Unpopular leaders punished at the polls in 2022 election

24 June 2022

Parties and politicians are now on notice.

Scott Morrison and Barnaby Joyce were the most unpopular leaders of any party since 1987, new analysis of the 2022 federal election from The Australian National University (ANU) shows.  

The findings come from the joint ANUpoll/Comparative Study of Electoral Systems survey of more than 3,500 voters, which examined Australians' political attitudes before and after the 21 May vote.

Study co-author Professor Ian McAllister said the findings show leaders were more important than in previous elections.

"Our findings show both Scott Morrison and Barnaby Joyce were very unpopular, and both were especially not popular with their own voters," Professor McAllister said.

"We also found Labor leader and new Prime Minister Anthony Albanese was moderately popular across the electorate."

According to the findings, Scott Morrison suffered a major decline in popularity between 2019 and 2022, making him the most unpopular Liberal Party leader since 1987 - with a rating of 3.6 out of 10.

Barnaby Joyce was the most unpopular Nationals leader since 1987, with a rating of 3 out of 10.

"How the Coalition handled the COVID-19 pandemic was a major factor in determining their leaders' popularity among voters," Professor McAllister said.

"Voters were divided on how well the government handled the pandemic. However, negative perceptions about the pandemic were channelled through Morrison's leadership and were a major drag on the Coalition vote."

The study also examined the impact of the so-called Teal independent candidates on the election outcome.

"We found Teal voters appear to more likely be tactical Labor or Greens voters rather than dissatisfied Liberal voters," Professor McAllister said.

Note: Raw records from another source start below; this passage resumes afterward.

(** * Amplify Data API MCP server: a shallow embedding and its properties

    The development follows the stdio server of the repository: the
    session globals, the authenticated GraphQL executor with its refresh
    path, the schema formatter and the tool handlers.  JavaScript values are modelled as far as the code
    looks at them: strings with their truthiness, objects as ordered
    property lists that inherit from [Object.prototype], exceptions as
    thrown values. *)

From Stdlib Require Import String Ascii List Arith Bool Lia DecimalString.
Import ListNotations.
Open Scope string_scope.

(** ** JavaScript prelude *)

Module Js.

(** A thrown value is either an [Error] instance (with its message) or
    some other value, of which only its [String(...)] rendering is
    ever used. *)
Inductive Thrown : Type :=
| Error (message : string)
| NonError (rendered : string).

(** [error instanceof Error ? error.message : String(error)] *)
Definition describe (error : Thrown) : string :=
  match error with
  | Error message => message
  | NonError rendered => rendered
  end.

(** Result of running a synchronous piece of code. *)
Inductive Completion (A : Type) : Type :=
| Return (a : A)
| Throw (e : Thrown).
Arguments Return {A} a.
Arguments Throw {A} e.

Definition LF : string := String "010"%char EmptyString.

(** Truthiness of a string, and of a string that may be [null] or
    [undefined]. *)
Definition truthy (s : string) : bool := negb (s =? "").

Definition truthy_opt (o : option string) : bool :=
  match o with
  | Some s => truthy s
  | None => false
  end.

(** [a || b] on possibly-null strings. *)
Definition or_else (a b : option string) : option string :=
  if truthy_opt a then a else b.

(** [s.includes(needle)] *)
Definition includes (s needle : string) : bool :=
  match String.index 0 needle s with
  | Some _ => true
  | None => false
  end.

(** [${n}] for a non-negative integer. *)
Definition show_nat (n : nat) : string :=
  NilZero.string_of_uint (Nat.to_uint n).

(** [xs.join(sep)] on an array of strings. *)
Definition join (sep : string) (xs : list string) : string :=
  String.concat sep xs.

(** [xs.filter(Boolean)] on an array of strings and nulls. *)
Fixpoint filter_Boolean (xs : list (option string)) : list string :=
  match xs with
  | [] => []
  | Some s :: rest =>
      if truthy s then s :: filter_Boolean rest else filter_Boolean rest
  | None :: rest => filter_Boolean rest
  end.

(** A plain object (as [JSON.parse] builds them): its own properties
    in [Object.entries] order.  Property reads fall through to
    [Object.prototype]. *)
Definition Object (V : Type) : Type := list (string * V).

Definition object_prototype_keys : list string :=
  [ "constructor"; "__defineGetter__"; "__defineSetter__";
    "hasOwnProperty"; "__lookupGetter__"; "__lookupSetter__";
    "isPrototypeOf"; "propertyIsEnumerable"; "toString"; "valueOf";
    "__proto__"; "toLocaleString" ].

Definition on_prototype (key : string) : bool :=
  existsb (String.eqb key) object_prototype_keys.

"Among Teal respondents, 35 per cent voted Labor in 2019, 23 per cent Green, and only 19 per cent had voted Liberal in 2019."

The study also took a deep dive into the policy issues that helped shape the election outcome and voters' decisions at the ballot box.

"We found there were four key policy areas where Coalition voters switched their allegiance this election," study co-author Professor Nicholas Biddle said.

"These include dealing with global climate change, improving disaster relief, improving the way the political system works in Australia, and addressing issues around race in this country.

"If the Labor Government is able to respond adequately to these policy areas that helped it win the election, then it will be very well placed to win the next federal election and consolidate major policy gains.

"If the Coalition opposition is able to turn the focus to the areas that helped it maintain its support, then the Albanese government may be lucky to win a second term."

Another key finding was policy played a significant role in determining how young people voted. PhD researcher Intifar Chowdhury said the youth vote was "especially powerful in Australia".

"Our findings shows young people are more inclined to cast their vote based on policy, rather than along partisan lines," she said.

"Millennials and Gen Z will make up about 44 per cent of the electorate in the future. This may lead to major generational replacement as the polls populate with more progressive, apartisan younger voters.

"Policy voting compared to partisan voting might become the norm in Australia. Parties and politicians are now on notice."

These findings and more are presented in a major symposium, Realignment or dealignment? Survey perspectives on the 2022 election, taking place at ANU on Friday 24 June.